No digas que fue un sueño, de Terenci Moix , obtuvo el Premio Planeta en 1986 . El título , extraído de un poema de Cavafis , alude al enfrentamiento con la realidad que tendrían que acometer sus míticos protagonistas, Marco Antonio y Cleopatra, la reina más fascinante del mundo. Dividida entre sus dos almas , griega y egipcia, la reina despliega su estrategia, con el secreto deseo de recuperar el antiguo esplendor del imperio. La muerte truncará esos sueños, dejando a las pirámides como inerte testimonio de la venganza del tiempo.

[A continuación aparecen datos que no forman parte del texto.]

(** X12.  The child of stage [i] of a pipeline starts its program wired to
    its neighbours.  Provided no pipe end is descriptor 0 or 1, the input
    redirection is not descriptor 1 and the output redirection is not
    descriptor 0, then for every inherited table in which the stage's input
    and output descriptors are open: no [dup2] fails, the child reaches
    [execvp(argv[0], argv)], descriptor 0 refers to the file of the
    stage's input (the input redirection for stage 0, the read end of pipe
    [i-1] otherwise), descriptor 1 to the file of the stage's output (the
    output redirection for the last stage, the write end of pipe [i]
    otherwise), both ends of every pipe are closed, so are the descriptors
    of the redirections, and every other descriptor is as inherited. *)
Theorem stage_child_wiring (l : cmdline_t) (ncmds i : nat) (pipes : list (Z * Z))
    (in_fd_first out_fd_last : Z) (argv0 : string) (argv : list string)
    (m : gmap Z Z) (fin fout : Z) :
  (i < ncmds)%nat → length pipes = (ncmds - 1)%nat →
  STDIN_FILENO ∉ pipe_ends pipes → STDOUT_FILENO ∉ pipe_ends pipes →
  in_fd_first ≠ STDOUT_FILENO → out_fd_last ≠ STDIN_FILENO →
  m !! stage_in pipes i in_fd_first = Some fin →
  m !! stage_out pipes ncmds i out_fd_last = Some fout →
  ∃ m',
    run_child m (stage_child l ncmds i pipes in_fd_first out_fd_last argv0 argv) =
      Some (m', argv0, argv) ∧
    m' !! STDIN_FILENO = Some fin ∧
    m' !! STDOUT_FILENO = Some fout ∧
    (∀ fd, fd ∈ pipe_ends pipes → m' !! fd = None) ∧
    (is_Some (l_in l) → in_fd_first ≠ STDIN_FILENO → m' !! in_fd_first = None) ∧
    (is_Some (l_out l) → out_fd_last ≠ STDOUT_FILENO → m' !! out_fd_last = None) ∧
    (∀ fd, fd ≠ STDIN_FILENO → fd ≠ STDOUT_FILENO → fd ∉ pipe_ends pipes →
       fd ≠ in_fd_first → fd ≠ out_fd_last → m' !! fd = m !! fd).
Proof.
  intros Hi Hlen Hp0 Hp1 Hin1 Hout0 Hin Hout.
  destruct (stage_child_table l ncmds i pipes in_fd_first out_fd_last argv0 argv m fin fout)
    as (m' & Hrun & Htab); try done.
  exists m'. split; [exact Hrun|]. split; [|split; [|split; [|split; [|split]]]].
  - by rewrite Htab, decide_True.
  - rewrite Htab, decide_False, decide_True; done.
  - intros fd Hfd. rewrite Htab.
    rewrite decide_False by (by intros ->). rewrite decide_False by (by intros ->).
    by rewrite decide_True.
  - intros Hs Hne. rewrite Htab. rewrite decide_False by done.
    rewrite decide_False by done. destruct (decide (in_fd_first ∈ pipe_ends pipes)); [done|].
    by rewrite decide_True.
  - intros Hs Hne. rewrite Htab. rewrite decide_False by done.
    rewrite decide_False by done. destruct (decide (out_fd_last ∈ pipe_ends pipes)); [done|].
    destruct (decide (is_Some (l_in l) ∧ in_fd_first ≠ STDIN_FILENO ∧
                      out_fd_last = in_fd_first)); [done|].
    by rewrite decide_True.
  - intros fd Hf0 Hf1 Hfp Hfi Hfo. rewrite Htab.
    rewrite !decide_False; try done; by intros (_ & _ & ?).
Qed.

Lemma stage_child_wiring_witness :
  ∃ m',
    run_child {[0 := 0; 1 := 1; 2 := 2; 3 := 3; 4 := 4; 5 := 5; 6 := 6]}
      (stage_child cmd_cat_wc 2 1 [(3, 4)] 0 6 "wc" ["wc"]) = Some (m', "wc", ["wc"]) ∧
    m' !! 0 = Some 3 ∧ m' !! 1 = Some 6 ∧ m' !! 3 = None ∧ m' !! 4 = None.
Proof.
  destruct (stage_child_wiring cmd_cat_wc 2 1 [(3, 4)] 0 6 "wc" ["wc"]
              {[0 := 0; 1 := 1; 2 := 2; 3 := 3; 4 := 4; 5 := 5; 6 := 6]} 3 6)
    as (m' & Hrun & H0 & H1 & Hp & _).
  - lia.
  - reflexivity.
  - vm_compute. intros H. repeat (apply elem_of_cons in H as [H|H]; [lia|]).
    by apply elem_of_nil in H.
  - vm_compute. intros H. repeat (apply elem_of_cons in H as [H|H]; [lia|]).
    by apply elem_of_nil in H.
  - unfold STDOUT_FILENO. lia.
  - unfold STDIN_FILENO. lia.
  - vm_compute. reflexivity.
  - vm_compute. reflexivity.
  - exists m'. split; [exact Hrun|]. split; [exact H0|]. split; [exact H1|].
    split; apply Hp; simpl; [left|right; left].
Defined.
Lemma session_amount_is_server_total_witness :
  fst (createOrder Sample.rt Sample.env 1764523990679%N
         {| co_amount := Some 5%float; co_currency := None;
            co_items := Some Sample.cart; co_customer := Some Sample.buyer |}
         (Sample.shop []))
  = json (BOrderCreated "ORD_1764523990679" "order_rzp_1" 98%float "INR"
                        (Some "rzp_key")) /\
  Db.findOne (byOrderId "ORD_1764523990679")
    (orders (snd (createOrder Sample.rt Sample.env 1764523990679%N
                    {| co_amount := Some 5%float; co_currency := None;
                       co_items := Some Sample.cart;
                       co_customer := Some Sample.buyer |}
                    (Sample.shop []))))
  = Some (newOrder "ORD_1764523990679" "order_rzp_1" 98%float "INR"
                   Sample.buyer Sample.cart).
Proof.
  exact (proj1 (@session_amount_is_server_total
                  Sample.rt Sample.env 1764523990679%N (Sample.shop [])
                  Sample.cart Sample.buyer eq_refl)
               5%float None
               {| rzp_id := "order_rzp_1"; rzp_currency := "INR" |}
               eq_refl eq_refl eq_refl eq_refl).
Defined.

(** ** Persisting the order and calling the collaborator *)

Lemma saveNew_Some (o : Order) (w w1 : World) :
  saveNew o w = Some w1 ->
  w1 = put_orders (orders w ++ [o]) o w /\
  existsb (byOrderId (orderId o)) (orders w) = false.
Proof.
  unfold saveNew.
  destruct (validate o); cbn [andb]; [|discriminate].
  destruct (existsb (byOrderId (orderId o)) (orders w)); cbn [negb];
    [discriminate|].
  intro H. injection H as <-. auto.
Qed.

Example fasterCreate_keeps_order_when_call_fails :
  fst (fasterCreate Sample.offline Sample.env 1764523990679%N
         {| fb_items := Some Sample.cart; fb_customer := Some Sample.buyer;
            fb_pickupPincode := Some "411001" |}
         (Sample.shop []))
  = error_json 500 "Failed to create Faster Checkout session" /\
  statusOf "BREWY_1764523990679"
    (snd (fasterCreate Sample.offline Sample.env 1764523990679%N
            {| fb_items := Some Sample.cart; fb_customer := Some Sample.buyer;
               fb_pickupPincode := Some "411001" |}
            (Sample.shop [])))
  = Some created.
Proof. vm_compute. split; reflexivity. Qed.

El dios abandona a Antonio

Cuando de pronto se oiga, a medianoche
a un invisible tíaso pasar
con músicas fantásticas, con voces
tu suerte que declina, tus hazañas
que no fueron cumplidas, tus proyectos
que fueron todo errores, no los llores para nada.
Como dispuesto de hace tiempo ya, valiente,
dile por fin adiós a Alejandría que se marcha,
y sobre todo no te engañes y no vayas
a decir que fue un sueño, que se confundió tu oído.
No confíes en tales esperanzas vanas.
Como dispuesto de hace tiempo ya, valiente,
como te cuadra a ti, que tal ciudad te mereciste,
quédate inmóvil junto a la ventana
y escucha conmovido, pero no
medroso y suplicante como los cobardes,
como un placer postrero los sonidos,
los raros instrumentos del tíaso sagrado
y di por fin adiós a Alejandría que se marcha.

Constantino Cavafis


Constantino Petrou Cavafis, considerado una de las figuras literarias griegas , más importantes del siglo XX , nació en Alejandría, Egipto. Fue uno de los mayores exponentes del renacimiento de la lengua griega moderna.

La novela histórica supone la entronización del pasado sobre la cotidianeidad, porque en ese pasado está lo fascinante, lo esotérico, lo maravilloso , todo aquello que nos aleja de nuestra realidad . Un pasado no sólo “refugio de lectores “, porque también el autor , cansado de su propio tiempo, busca en épocas remotas , un sentido a la realidad actual.